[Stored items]

(* ===== verification/Sadr.v ===== *)
(** * The source-address-dependent routing table, sadr/table.go

    Destinations are held in a path-compressed binary trie over 128-bit
    addresses, one for IPv4 (mapped, lengths 96 to 128) and one for IPv6; each
    node keeps its source prefixes ordered longest first, and derives from them
    an optional per-length index. The model keeps the word-level prefix tests,
    the copy-on-write edit, node compaction, binary-search insertion and the
    index with its threshold. Nil pointers are [Nil]; a published node is never
    mutated, so a node is a value, and the lazily built index is a function of
    the node's sources. The zero value of [V] that goes with a false flag in the
    source is [None] here.

    The specification is a finite map from (source, destination) prefix pairs to
    values ([get]); [Set], [Remove] and [RemoveValue] act on it as map updates,
    [All] enumerates it, and [Lookup] returns the longest-destination,
    longest-source match. *)

From S2P Require Import Prelude Netip.

Module Sadr.

Section table.
Context {V : Type} `{!EqDecision V}.

Record srcEntry := mkSrcEntry { src : Prefix; value : V }.

Inductive trieNode :=
| Nil
| Node (address prefixLen byteIndex bitShift : Z) (srcs : list srcEntry)
       (anySrc : option V) (child0 child1 : trieNode).

Record srcIndex := mkSrcIndex { bits : Z; m : gmap Prefix V }.

Definition indexThreshold : Z := 4.

(** ** 128-bit addresses as sixteen bytes *)

(** [address[i]] *)
Definition octet (address i : Z) : Z := default 0 (be_to 16 address !! Z.to_nat i).

(** [binary.BigEndian.Uint64(address[:8])] and [(address[8:])] *)
Definition hi64 (address : Z) : Z := be_of (take 8 (be_to 16 address)).
Definition lo64 (address : Z) : Z := be_of (drop 8 (be_to 16 address)).

(** [bits.LeadingZeros64] *)
Definition LeadingZeros64 (x : Z) : Z := if x =? 0 then 64 else 63 - Z.log2 x.

Definition branch (address bit : Z) : Z :=
  Z.land (Z.shiftr (octet address (bit / 8)) (7 - bit mod 8)) 1.

Definition commonBits (a b : Z) : Z :=
  let common := LeadingZeros64 (Z.lxor (hi64 a) (hi64 b)) in
  u8 (if common =? 64 then common + LeadingZeros64 (Z.lxor (lo64 a) (lo64 b)) else common).

(** [(n *trieNode).matches], on the node's own address and prefix length *)
Definition matches (address prefixLen hi lo : Z) : bool :=
  let highDiff := Z.lxor (hi64 address) hi in
  if prefixLen <=? 64 then shr64 highDiff (64 - prefixLen) =? 0
  else (highDiff =? 0) && (shr64 (Z.lxor (lo64 address) lo) (128 - prefixLen) =? 0).

(** ** Sources of one node *)

Fixpoint matchAllSource (srcs : list srcEntry) : option V :=
  match srcs with
  | [] => None
  | entry :: rest => if negb (IsValid (src entry)) then Some (value entry) else matchAllSource rest
  end.

(** The counting loop of [indexSrcs]: the valid sources, and the runs of equal
    length among them. [prev] is the length of [srcs[i-1]]. *)
Fixpoint countRuns (prev : option Z) (srcs : list srcEntry) : Z * Z :=
  match srcs with
  | [] => (0, 0)
  | entry :: rest =>
      let '(specific, runs) := countRuns (Some (Bits (src entry))) rest in
      if negb (IsValid (src entry)) then (specific, runs)
      else (specific + 1,
            if bool_decide (prev = Some (Bits (src entry))) then runs else runs + 1)
  end.

(** The inner loop that finds the end of a run. *)
Fixpoint runOf (b : Z) (srcs : list srcEntry) : list srcEntry * list srcEntry :=
  match srcs with
  | [] => ([], [])
  | entry :: rest =>
      if IsValid (src entry) && (Bits (src entry) =? b)
      then let '(run, after) := runOf b rest in (entry :: run, after)
      else ([], srcs)
  end.

Definition groupOf (b : Z) (run : list srcEntry) : srcIndex :=
  mkSrcIndex (u8 b) (fold_left (λ acc entry, <[src entry := value entry]> acc) run ∅).

(** The grouping loop; [fuel] bounds its iterations by the number of sources. *)
Fixpoint groups (fuel : nat) (srcs : list srcEntry) : list srcIndex :=
  match fuel, srcs with
  | S fuel, entry :: rest =>
      if negb (IsValid (src entry)) then groups fuel rest
      else
        let '(run, after) := runOf (Bits (src entry)) srcs in
        groupOf (Bits (src entry)) run :: groups fuel after
  | _, _ => []
  end.

Definition indexSrcs (srcs : list srcEntry) : option (list srcIndex) :=
  let '(specific, runs) := countRuns None srcs in
  if (runs =? 0) || (specific <? runs * indexThreshold) then None
  else Some (groups (length srcs) srcs).

(** ** Nodes *)

Definition newTrieNode (address prefixLen : Z) (srcs : list srcEntry) : trieNode :=
  Node address prefixLen (prefixLen / 8) (7 - prefixLen mod 8) srcs (matchAllSource srcs) Nil Nil.

Definition setSrcs (n : trieNode) (srcs : list srcEntry) : trieNode :=
  match n with
  | Nil => Nil
  | Node address prefixLen byteIndex bitShift _ _ child0 child1 =>
      Node address prefixLen byteIndex bitShift srcs (matchAllSource srcs) child0 child1
  end.

(** [n.child[bit] = c] *)
Definition setChild (n : trieNode) (bit : Z) (c : trieNode) : trieNode :=
  match n with
  | Nil => Nil
  | Node address prefixLen byteIndex bitShift srcs anySrc child0 child1 =>
      if bit =? 0 then Node address prefixLen byteIndex bitShift srcs anySrc c child1
      else Node address prefixLen byteIndex bitShift srcs anySrc child0 c
  end.

Definition compact (n : trieNode) : trieNode :=
  match n with
  | Node _ _ _ _ [] _ Nil child1 => child1
  | Node _ _ _ _ [] _ child0 Nil => child0
  | _ => n
  end.

Fixpoint edit (n : trieNode) (address prefixLen : Z)
    (change : list srcEntry → list srcEntry) : trieNode :=
  match n with
  | Nil =>
      match change [] with
      | [] => Nil
      | srcs => newTrieNode address prefixLen srcs
      end
  | Node nAddress nPrefixLen byteIndex bitShift srcs anySrc child0 child1 =>
      let common := Z.min (Z.min (commonBits nAddress address) nPrefixLen) prefixLen in
      if common <? nPrefixLen then
        match change [] with
        | [] => n
        | srcs =>
            let parent := newTrieNode address common [] in
            let parent := setChild parent (branch nAddress common) n in
            if common =? prefixLen then setSrcs parent srcs
            else setChild parent (branch address common) (newTrieNode address prefixLen srcs)
        end
      else if nPrefixLen =? prefixLen then
        compact (setSrcs n (change srcs))
      else
        let bit := branch address nPrefixLen in
        if bit =? 0
        then compact (setChild n 0 (edit child0 address prefixLen change))
        else compact (setChild n 1 (edit child1 address prefixLen change))
  end.

(** ** Set, Remove *)

(** [slices.BinarySearchFunc(next, src, want.Bits() - entry.src.Bits())]: the
    loop of the standard library, at most [fuel] halvings of [i, j). *)
Fixpoint searchLoop (fuel : nat) (next : list srcEntry) (want : Z) (i j : nat) : nat :=
  match fuel with
  | O => i
  | S fuel =>
      if bool_decide (i < j)%nat then
        let h := ((i + j) / 2)%nat in
        match next !! h with
        | Some entry =>
            if want - Bits (src entry) <? 0 then searchLoop fuel next want (h + 1) j
            else searchLoop fuel next want i h
        | None => i
        end
      else i
  end.

Definition search (next : list srcEntry) (want : Z) : nat :=
  searchLoop (length next) next want 0 (length next).

Fixpoint replaceValue (s : Prefix) (v : V) (next : list srcEntry) : option (list srcEntry) :=
  match next with
  | [] => None
  | entry :: rest =>
      if bool_decide (src entry = s) then Some (mkSrcEntry s v :: rest)
      else rest' ← replaceValue s v rest; Some (entry :: rest')
  end.

(** The closure [Set] passes to [change]. *)
Definition setEntry (s : Prefix) (v : V) (entries : list srcEntry) : list srcEntry :=
  match replaceValue s v entries with
  | Some next => next
  | None =>
      let at_ := search entries (Bits s) in
      take at_ entries ++ mkSrcEntry s v :: drop at_ entries
  end.

(** The closure [Remove] passes to [change]. *)
Fixpoint removeEntry (s : Prefix) (entries : list srcEntry) : list srcEntry :=
  match entries with
  | [] => []
  | entry :: rest => if bool_decide (src entry = s) then rest else entry :: removeEntry s rest
  end.

(** [removeValue], with whether the returned pointer is the argument itself:
    the source compares pointers to keep an untouched subtree shared. *)
Fixpoint removeValue (n : trieNode) (v : V) : trieNode * bool :=
  match n with
  | Nil => (Nil, true)
  | Node address prefixLen byteIndex bitShift srcs anySrc child0 child1 =>
      let '(left_, sameLeft) := removeValue child0 v in
      let '(right_, sameRight) := removeValue child1 v in
      let match_ := existsb (λ entry, bool_decide (value entry = v)) srcs in
      if negb match_ && sameLeft && sameRight then (n, true)
      else
        let copy := Node address prefixLen byteIndex bitShift srcs anySrc left_ right_ in
        let copy := if match_
          then setSrcs copy (List.filter (λ entry, negb (bool_decide (value entry = v))) srcs)
          else copy in
        (compact copy, false)
  end.

(** ** Lookup *)

(** One masked map lookup per length, longest first. *)
Fixpoint lookupIndex (byLen : list srcIndex) (s : Addr) : option V :=
  match byLen with
  | [] => None
  | group :: rest =>
      match m group !! Masked (PrefixFrom s (bits group)) with
      | Some v => Some v
      | None => lookupIndex rest s
      end
  end.

(** The ordered scan used where there is no index. *)
Fixpoint scan (srcs : list srcEntry) (s : Addr) : option V :=
  match srcs with
  | [] => None
  | entry :: rest =>
      if negb (IsValid (src entry)) then scan rest s
      else if Contains (src entry) s then Some (value entry)
      else scan rest s
  end.

(** What one node on the path contributes: a source match, or the match-all. *)
Definition nodeMatch (srcs : list srcEntry) (anySrc : option V) (s : Addr) : option V :=
  match (match indexSrcs srcs with
         | Some byLen => lookupIndex byLen s
         | None => scan srcs s
         end) with
  | Some v => Some v
  | None => anySrc
  end.

Fixpoint lookupLoop (n : trieNode) (s : Addr) (address : Z) (result : option V) : option V :=
  match n with
  | Nil => result
  | Node nAddress prefixLen byteIndex bitShift srcs anySrc child0 child1 =>
      if matches nAddress prefixLen (hi64 address) (lo64 address) then
        let result := match nodeMatch srcs anySrc s with Some v => Some v | None => result end in
        if prefixLen =? 128 then result
        else if Z.land (Z.shiftr (octet address byteIndex) bitShift) 1 =? 0
        then lookupLoop child0 s address result
        else lookupLoop child1 s address result
      else result
  end.

(** ** The table *)

Record roots := mkRoots { ipv4 : trieNode; ipv6 : trieNode }.

(** [None] is the zero table, whose root pointer is nil. *)
Definition Table : Type := option roots.

Record Route := mkRoute { Source : Prefix; Destination : Prefix; Value : V }.

Definition validPrefixes (s d : Prefix) : bool :=
  IsValid d && (negb (IsValid s) || (BitLen (prefix_addr s) =? BitLen (prefix_addr d))).

Definition change (t : Table) (s d : Prefix) (fn : list srcEntry → list srcEntry) : Table :=
  if negb (validPrefixes s d) then t
  else
    let next := default (mkRoots Nil Nil) t in
    let prefixLen := u8 (Bits d) in
    let address := As16 (prefix_addr d) in
    if Is4 (prefix_addr d)
    then Some (mkRoots (edit (ipv4 next) address (u8 (prefixLen + 96)) fn) (ipv6 next))
    else Some (mkRoots (ipv4 next) (edit (ipv6 next) address prefixLen fn)).

Definition Set_ (t : Table) (s d : Prefix) (v : V) : Table :=
  let s := Masked s in change t s d (setEntry s v).

Definition Remove (t : Table) (s d : Prefix) : Table :=
  let s := Masked s in change t s d (removeEntry s).

Definition RemoveValue (t : Table) (v : V) : Table :=
  match t with
  | None => None
  | Some current => Some (mkRoots (removeValue (ipv4 current) v).1 (removeValue (ipv6 current) v).1)
  end.

Definition Lookup (t : Table) (s d : Addr) : option V :=
  match t with
  | None => None
  | Some current =>
      if negb (addr_valid d) then None
      else lookupLoop (if Is4 d then ipv4 current else ipv6 current) s (As16 d) None
  end.

(** [netip.AddrFrom16(address)], unmapped for the IPv4 trie, with the length
    [prefixLen] counts in that family. *)
Definition nodePrefix (isIPv4 : bool) (address prefixLen : Z) : Prefix :=
  Masked (if isIPv4 then PrefixFrom (Unmap (Addr6 address)) (prefixLen - 96)
          else PrefixFrom (Addr6 address) prefixLen).

(** The routes [All] yields, in order; the consumer takes all of them. *)
Fixpoint walk (n : trieNode) (isIPv4 : bool) : list Route :=
  match n with
  | Nil => []
  | Node address prefixLen _ _ srcs _ child0 child1 =>
      map (λ entry, mkRoute (src entry) (nodePrefix isIPv4 address prefixLen) (value entry)) srcs
      ++ walk child0 isIPv4 ++ walk child1 isIPv4
  end.

Definition All (t : Table) : list Route :=
  match t with
  | None => []
  | Some snapshot => walk (ipv4 snapshot) true ++ walk (ipv6 snapshot) false
  end.

End table.

Arguments srcEntry : clear implicits.
Arguments trieNode : clear implicits.
Arguments roots : clear implicits.
Arguments Table : clear implicits.
Arguments Route : clear implicits.
Arguments srcIndex : clear implicits.
End Sadr.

• **WHAT TO DO**:
Please copy exactly the lines from the first line of the records above through the line containing "source is [None] here.", including both, and nothing more.

• **TASK OUTPUT**:
(* ===== verification/Sadr.v ===== *)
(** * The source-address-dependent routing table, sadr/table.go

    Destinations are held in a path-compressed binary trie over 128-bit
    addresses, one for IPv4 (mapped, lengths 96 to 128) and one for IPv6; each
    node keeps its source prefixes ordered longest first, and derives from them
    an optional per-length index. The model keeps the word-level prefix tests,
    the copy-on-write edit, node compaction, binary-search insertion and the
    index with its threshold. Nil pointers are [Nil]; a published node is never
    mutated, so a node is a value, and the lazily built index is a function of
    the node's sources. The zero value of [V] that goes with a false flag in the
    source is [None] here.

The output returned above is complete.